Combining functions to produce a desired integer output

Combining functions to produce a desired integer output - python

I'm not sure if this question belongs on stackoverflow or math, but I'll give stackoverflow a shot.
I'm attempting to create an algorithm / function that will allow me to solve a puzzle, but I am simply unable to. The puzzle is as stated.
Let a unit be a function that accepts a integer i between 0 and 15.
A unit can add or subtract any number in the range 0 - 15 to/from i.
Additionally, instead of adding or subtracting a number to/from i, a unit can also contain a number from 0-15 and subtract i from that.
A unit can only perform 2 operations on a number, and the operation producing the largest value will be the output of the unit.
Values only go from 0 - 15, so 9 - 15 = 0 and 13 + 5 = 15.
We may combine units together to produce a more complex result.
The first unit may only accept numbers ranging from 0 - 9.
In my examples I will string together 3 units.
This is a problem that is unrelated to coding, but it seems that I need a program to figure out possible solutions. I've attempted to create a brute force algorithm to find solutions, but I've been unable to do so, as I'm not that great with coding.
For example, a problem could be:
For values 1 and 4, let the output be 0. For all others, e.g. 0, 2, 3, 5, 6, 7, 8, 9, the output must be greater than 0.
A solution here might be:
def unit1(input):
return max(5 - input, input)
def unit2(input):
max(14 - input, input)
def unit3(input):
max(10 - input, input - 10)
print(unit3(unit2(unit1(4))))
Another example might be:
For values 4, 5, 6 and 8 the output must be 3 or greater. For all others, e.g. 0, 1, 2, 3, 7, 9, the output must be less than 3.
A solution here might be:
def unit1(input):
return max(4 - input, input - 4)
def unit2(input):
max(2, input)
def unit3(input):
max(1 - input, input - 6)
print(unit3(unit2(unit1(5))))
Given an example as the two stated above, is there a general algorithm / formula I can use to find my desired output?
Additionally, is it possible to solve the problems above using only 2 units?
Please do let me know if I need to elaborate on something, and know that your help is extremely appreciated!

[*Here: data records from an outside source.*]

(** As long as a cell has no item of its own the queue has room. *)
Lemma queue_room s i : queue_ok r w s -> 0 <= i < r * w -> map s !! Z.to_nat i = Some None -> queue_i s < r * w.
Proof.
  intros Hs Hi Hm. pose proof (q_count _ _ _ Hs) as Hc. destruct (decide (queue_i s = r * w)) as [Hfull|]; [|lia].
  exfalso.
  set (cell k := default 0 (item_cell w <$> queue s !! Z.to_nat k)).
  assert (Hcell : forall k, 0 <= k < queue_i s -> 0 <= cell k < r * w /\ map s !! Z.to_nat (cell k) = Some (Some k)).
  { intros k Hk. destruct (q_items _ _ _ Hs k Hk) as (q & Eq & Hx & Hy & _ & Em). unfold cell. rewrite Eq.
    cbn. split; [|done]. unfold item_cell. by apply cell_range. }
  set (l := (fun k => Z.to_nat (cell (Z.of_nat k))) <$> seq 0 (Z.to_nat (queue_i s))).
  assert (Hnd : NoDup (Z.to_nat i :: l)).
  { apply NoDup_cons. split.
    - unfold l. intros Hin. apply list_elem_of_fmap in Hin as (k & Ek & Hk). apply elem_of_seq in Hk.
      destruct (Hcell (Z.of_nat k)) as [_ Em]; [lia|]. rewrite <- Ek in Em. congruence.
    - unfold l. apply NoDup_fmap_2_strong; [|apply NoDup_seq]. intros a b Ha Hb E.
      apply elem_of_seq in Ha, Hb. destruct (Hcell (Z.of_nat a)) as [_ Ea]; [lia|].
      destruct (Hcell (Z.of_nat b)) as [_ Eb]; [lia|]. rewrite E in Ea. rewrite Ea in Eb. injection Eb. lia. }
  assert (Hsub : Z.to_nat i :: l ⊆ seq 0 (Z.to_nat (r * w))).
  { intros a Ha. apply elem_of_seq. apply elem_of_cons in Ha as [->|Ha]; [lia|].
    apply list_elem_of_fmap in Ha as (k & -> & Hk). apply elem_of_seq in Hk.
    destruct (Hcell (Z.of_nat k)) as [Hr' _]; lia. }
  apply NoDup_submseteq in Hsub; [|done]. apply submseteq_length in Hsub. unfold l in Hsub.
  cbn [length] in Hsub. rewrite length_fmap, !length_seq in Hsub. lia.
Qed.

There seems to be basically two kinds of things you have to do: map inputs that should be handled the same way to contiguous ranges, and then move contiguous ranges to the right place.
max(A-x,x-B) is the only kind of unit that can map non-contiguous ranges together. It has limitations: It always maps 2 inputs onto one output, and you've gotta be careful never to map two inputs that have to be handled differently onto the same output.
In terms of what gets mapped together, you only need one parameter, since max(x,A-x) handles all cases. You can try all 16 possibilities to see if any of them help. Sometimes you may need to do a saturating add before the max to collapse inputs at the top or bottom of the range.
In your first example, you need to map 0 and 4 together.
In max(x,A-x), we need 4 = A-1.
Solving that we get A=5, so we start with
max(x, 5-x)
That maps 4 and 1 to 4, and everything else to other values.
Now we need to combine the ranges above and below 4. Everything less than 4 has to map to something higher than 4. We solve 5 = A-3 to get A = 8:
max(x, 8-x)
Now the ranges of things that need to be handled the same way are contiguous, so we just need to move them to the right place. We have values >=4 and we need 4->0. We could add a subtraction unit, but it's shorter just to shift the previous max by subtracting 4 from both cases. We're left with a final solution
max(x, 5-x)
max(x-4, 4-x)
You haven't really defined all the possible questions you might be asked, but it looks like they can all be solved by this two step combine-and-shift process. Sometimes there will be no solution because you can't combine ranges in any valid way with max.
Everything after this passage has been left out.